A titre d’exemple, pour le fiqh malikite, l’échelle d’apprentissage qui traditionnellement est étudiée à partir de l’avènement de la puberté (9-12 ans) est généralement la suivante :

  1. Mukhtasar al-Akhdarî : dans l’étude des règles de la purification, de la prière et de la réparation de la prière. Durée d’étude : entre 6 mois et 1 année.
  2. Matn Ibn ‘Âchir : dans l’étude des règles de la purification, de la prière, de la zakât, du jeûne et du pèlerinage. Durée d’étude : 1 année
  3. Risâla : l’ensemble des chapitres étudiés dans les ouvrages précédents, auxquels s’ajoutent ceux sur le mariage, les ventes, l’héritage, etc. Durée d’étude : 2 années

Et pour celles et ceux qui visent à approfondir et à se spécialiser dans cette discipline :

  1. Mukhtasar Khalîl qui est le dernier ouvrage étudié, et la référence dans l’école malikite.

La leçon à tirer de tout cela est que, très tôt dans sa vie, le musulman est sensé maîtrisé un socle de connaissance religieuse qui constitue l’instruction de base. Le problème est que de nos jours la majeure partie de la communauté musulmane francophone méconnaît totalement l’existence de ces ouvrages qui sont pourtant les références utilisées depuis des siècles dans l’enseignement islamique à travers le monde. Ainsi constatons-nous que beaucoup d’entre nous découvrent les sciences islamiques à l’âge adulte, ce qui peut conduire à beaucoup de dégâts. Il importe de restaurer une culture commune de la transmission du savoir religieux, à travers des références claires, et un cursus balisé pour tous. C’est pourquoi, lors de prochaines occasions, nous publierons des articles afin de faire découvrir le patrimoine didactique en islam à travers ses œuvres emblématiques. Et c’est pourquoi l’Institut Ihsan de Rouen à fait le choix, depuis sa création en 2015, de s’inscrire dans l’étude des ouvrages traditionnels (mutûn) afin de nous réconcilier avec ce patrimoine didactique exceptionnel.

5- Quoi étudier à l’Institut Ihsan ?

Pour celles et ceux qui prévoiraient de s’inscrire à l’Institut Ihsan, nous conseillons de suivre les étapes suivantes :

1ère année : le Mukhtasar al-Akhdarî pour le fiqh malikite, et les modules d’alphabétisation coranique et d’initiation à la grammaire arabe.

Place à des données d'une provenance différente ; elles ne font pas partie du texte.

(** The settings object itself as the store: [settings?.debug_mode] reads
    the property, [updateSetting(k, v)] writes it. *)
#[export] Instance object_store : UseSettings (list (string * JsValue)) := {
  debug_mode s :=
    match js_get "debug_mode" s with
    | JBool b => Some b
    | _ => None
    end;
  updateSetting k v s := js_set k v s
}.

(** The smallest settings object: the required keys only. *)
Definition minimal_settings : list (string * JsValue) :=
  [ ("bindings", JObj []);
    ("push_to_talk", JBool false);
    ("audio_feedback", JBool false);
    ("selected_model", JStr "small");
    ("always_on_microphone", JBool false);
    ("translate_to_english", JBool false);
    ("selected_language", JStr "auto");
    ("overlay_position", JStr "bottom");
    ("debug_mode", JBool false) ].

End SettingsObject.


(* ===================================================================== *)
(** * Properties of the settings schema                                    *)
(* ===================================================================== *)

Section SchemaFacts.
Import Schema.

Lemma has_field_sound item :
  has_field item = true ->
  exists name, name ∈ field_names /\ corresponds item name = true.
Proof.
  unfold has_field. intros H.
  apply existsb_exists in H as (name & Hin & Hc).
  exists name. split; [by apply list_elem_of_In | done].
Qed.

Lemma has_field_complete item name :
  name ∈ field_names -> corresponds item name = true -> has_field item = true.
Proof.
  intros Hin Hc. unfold has_field. apply existsb_exists.
  exists name. split; [by apply list_elem_of_In | done].
Qed.

(** The keys found for each item. *)
Example fields_of_items :
  map fields_of all_items =
  [ ["selected_model"]; ["transcription_provider"];
    ["mistral_api_key"; "deepgram_api_key"; "assemblyai_api_key"; "gladia_api_key"];
    ["push_to_talk"]; []; ["model_unload_timeout"]; ["custom_words"];
    ["word_correction_threshold"]; ["translate_to_english"];
    ["selected_microphone"]; ["selected_output_device"] ].
Proof. vm_compute. reflexivity. Qed.

(** C1, as stated, fails: the settings schema has no key for the
    activation and hangover thresholds of the voice-activity gate, so not
    every listed configuration item has a field. *)
Lemma schema_lacks_gate_thresholds :
  ~ (forall item, exists name,
        name ∈ field_names /\ corresponds item name = true).
Proof.
  intros H. destruct (H ActivationHangoverThresholds) as (name & Hin & Hc).
  pose proof (has_field_complete _ _ Hin Hc) as Hf.
  vm_compute in Hf. discriminate.
Qed.

(** C1, amended: every configuration item the specification lists, other
    than the activation and hangover thresholds, has a key in the
    settings schema: the selected model, the provider and its
    credentials, push-to-talk, the idle-unload timeout, the custom words,
    the word-correction threshold, the translate flag and the selected
    input and output devices. *)
Theorem schema_covers_listed_items item :
  item <> ActivationHangoverThresholds ->
  exists name, name ∈ field_names /\ corresponds item name = true.
Proof.
  intros Hne. apply has_field_sound.
  destruct item; try (vm_compute; reflexivity).
  by destruct Hne.
Qed.

Lemma schema_covers_listed_items_witness :
  IdleUnloadTimeout <> ActivationHangoverThresholds
  /\ exists name, name ∈ field_names /\ corresponds IdleUnloadTimeout name = true.
Proof.
  split; [discriminate | apply (schema_covers_listed_items IdleUnloadTimeout); discriminate].
Defined.

Lemma accepts_enum_setting alts d s :
  accepts (ZDefault (ZOptional (ZEnum alts)) d) (JStr s) = true <-> s ∈ alts.
Proof.
  simpl. rewrite existsb_exists. split.
  - intros (x & Hin & Heq). apply String.eqb_eq in Heq. subst x.
    by apply list_elem_of_In.
  - intros Hin. exists s. split; [by apply list_elem_of_In | apply String.eqb_refl].
Qed.

(** C2: the idle-unload timeout is a setting, [model_unload_timeout],
    whose type is an enumeration; a string is an admissible value exactly
    when it is one of the alternatives, and "never" and "immediately" are
    among them. *)
Theorem unload_timeout_admits_never_and_immediately :
  exists t alts,
    field_type "model_unload_timeout" SettingsSchema_shape = Some t
    /\ enum_alternatives t = Some alts
    /\ (forall s, accepts t (JStr s) = true <-> s ∈ alts)
    /\ "never" ∈ alts /\ "immediately" ∈ alts.
Proof.
  exists (ZDefault (ZOptional ModelUnloadTimeoutSchema) (JStr "never")),
         ModelUnloadTimeout_alternatives.
  split; [reflexivity |]. split; [reflexivity |].
  split; [intros s; apply accepts_enum_setting |].
  unfold ModelUnloadTimeout_alternatives. split; set_solver.
Qed.

End SchemaFacts.

(* ===================================================================== *)
(** * Properties of the debug-mode shortcut                                *)
(* ===================================================================== *)

Section ShortcutFacts.
Import SettingsView.

Lemma lower_ascii_d c :
  lower_ascii c = "d"%char <-> c = "d"%char \/ c = "D"%char.
Proof.
  split.
  - destruct c as [[] [] [] [] [] [] [] []]; vm_compute; intros H;
      try discriminate; auto.
  - intros [-> | ->]; reflexivity.
Qed.

Lemma toLowerCase_empty s : toLowerCase s = "" -> s = "".
Proof. destruct s; [done | discriminate]. Qed.

Lemma toLowerCase_d s : toLowerCase s = "d" <-> s = "d" \/ s = "D".
Proof.
  split.
  - destruct s as [| c rest]; [discriminate |].
    simpl. intros H. injection H as Hc Hrest.
    apply toLowerCase_empty in Hrest. subst rest.
    apply lower_ascii_d in Hc as [-> | ->]; auto.
  - intros [-> | ->]; reflexivity.
Qed.

(** The shortcut is exactly: key [d] or [D], Shift, and Ctrl or Meta. *)
Lemma isDebugShortcut_spec event :
  isDebugShortcut event = true <->
  (key event = "d" \/ key event = "D")
  /\ shiftKey event = true
  /\ (ctrlKey event = true \/ metaKey event = true).
Proof.
  unfold isDebugShortcut.
  rewrite !andb_true_iff, orb_true_iff, String.eqb_eq, toLowerCase_d.
  tauto.
Qed.

(** C9: for a store whose [updateSetting] writes the flag it is given, a
    keydown with key "d" in either case, Shift, and Ctrl or Meta sets
    [debug_mode] to the negation of the value stored before the event
    (an absent value counting as false) and prevents the default; a
    second such event brings the stored value back (false where it was
    absent); any other event leaves the store as it was. *)
Theorem debug_shortcut_toggles {Store} `{UseSettings Store}
    (updateSetting_writes :
       forall (s : Store) b, debug_mode (updateSetting "debug_mode" (JBool b) s) = Some b)
    (settings : Store) (event : KeyboardEvent) :
  (isDebugShortcut event = true <->
     (key event = "d" \/ key event = "D")
     /\ shiftKey event = true
     /\ (ctrlKey event = true \/ metaKey event = true))
  /\ (isDebugShortcut event = true ->
        debug_mode (fst (handleKeyDown settings event))
          = Some (negb (match debug_mode settings with
                        | Some stored => stored
                        | None => false
                        end))
        /\ snd (handleKeyDown settings event) = true
        /\ forall event', isDebugShortcut event' = true ->
             debug_mode
               (fst (handleKeyDown (fst (handleKeyDown settings event)) event'))
             = Some (match debug_mode settings with
                     | Some stored => stored
                     | None => false
                     end))
  /\ (isDebugShortcut event = false ->
        handleKeyDown settings event = (settings, false)).
Proof.
  split; [apply isDebugShortcut_spec |]. split.
  - intros He. unfold handleKeyDown. rewrite He. cbn [fst snd].
    split; [by rewrite updateSetting_writes |]. split; [reflexivity |].
    intros event' He'. rewrite He'. cbn [fst].
    rewrite updateSetting_writes. unfold currentDebugMode at 1.
    rewrite updateSetting_writes. unfold currentDebugMode.
    by rewrite negb_involutive.
  - intros He. unfold handleKeyDown. by rewrite He.
Qed.

Lemma map_store_writes (s : gmap string JsValue) b :
  debug_mode (updateSetting "debug_mode" (JBool b) s) = Some b.
Proof. simpl. by rewrite lookup_insert_eq. Qed.

Lemma debug_shortcut_toggles_witness :
  debug_mode (fst (handleKeyDown debug_on ctrl_shift_d)) = Some false
  /\ debug_mode (fst (handleKeyDown (fst (handleKeyDown debug_on ctrl_shift_d))
                                    ctrl_shift_d)) = Some true.
Proof.
  destruct (debug_shortcut_toggles map_store_writes debug_on ctrl_shift_d)
    as (_ & Htoggle & _).
  destruct (Htoggle eq_refl) as (Hset & _ & Hback).
  split; [exact Hset | exact (Hback ctrl_shift_d eq_refl)].
Defined.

2ème année : le Matn Ibn ‘Âchir pour le fiqh malikite le tawhid et le tasawwuf, la Ajrûmiyya pour la grammaire arabe, et enfin la matière usûl al-fiqh (fondements du droit).

3ème année : l’étude du chapitre sur le mariage et le divorce en e-learning pour le fiqh malikite, ainsi que la Bayqûniyya pour la science du hadith.

Ce programme permet à l’apprenant d’avancer progressivement, sans brûler les étapes. Il est possible d’intensifier ce programme sur deux années en fonction de la disponibilité de l’apprenant. Et il est également envisageable d’articuler ce programme avec d’autres enseignements proposés dans les instituts en e-learning reconnus pour leur qualité tels que : l’Institut Asharite ou l’Institut Maziri par exemple.

Qu’Allâh nous accorde une science utile, et qu’Il nous mette à l’abri contre une science qui n’est pas bénéfique, contre un cœur qui ne s’humilie pas.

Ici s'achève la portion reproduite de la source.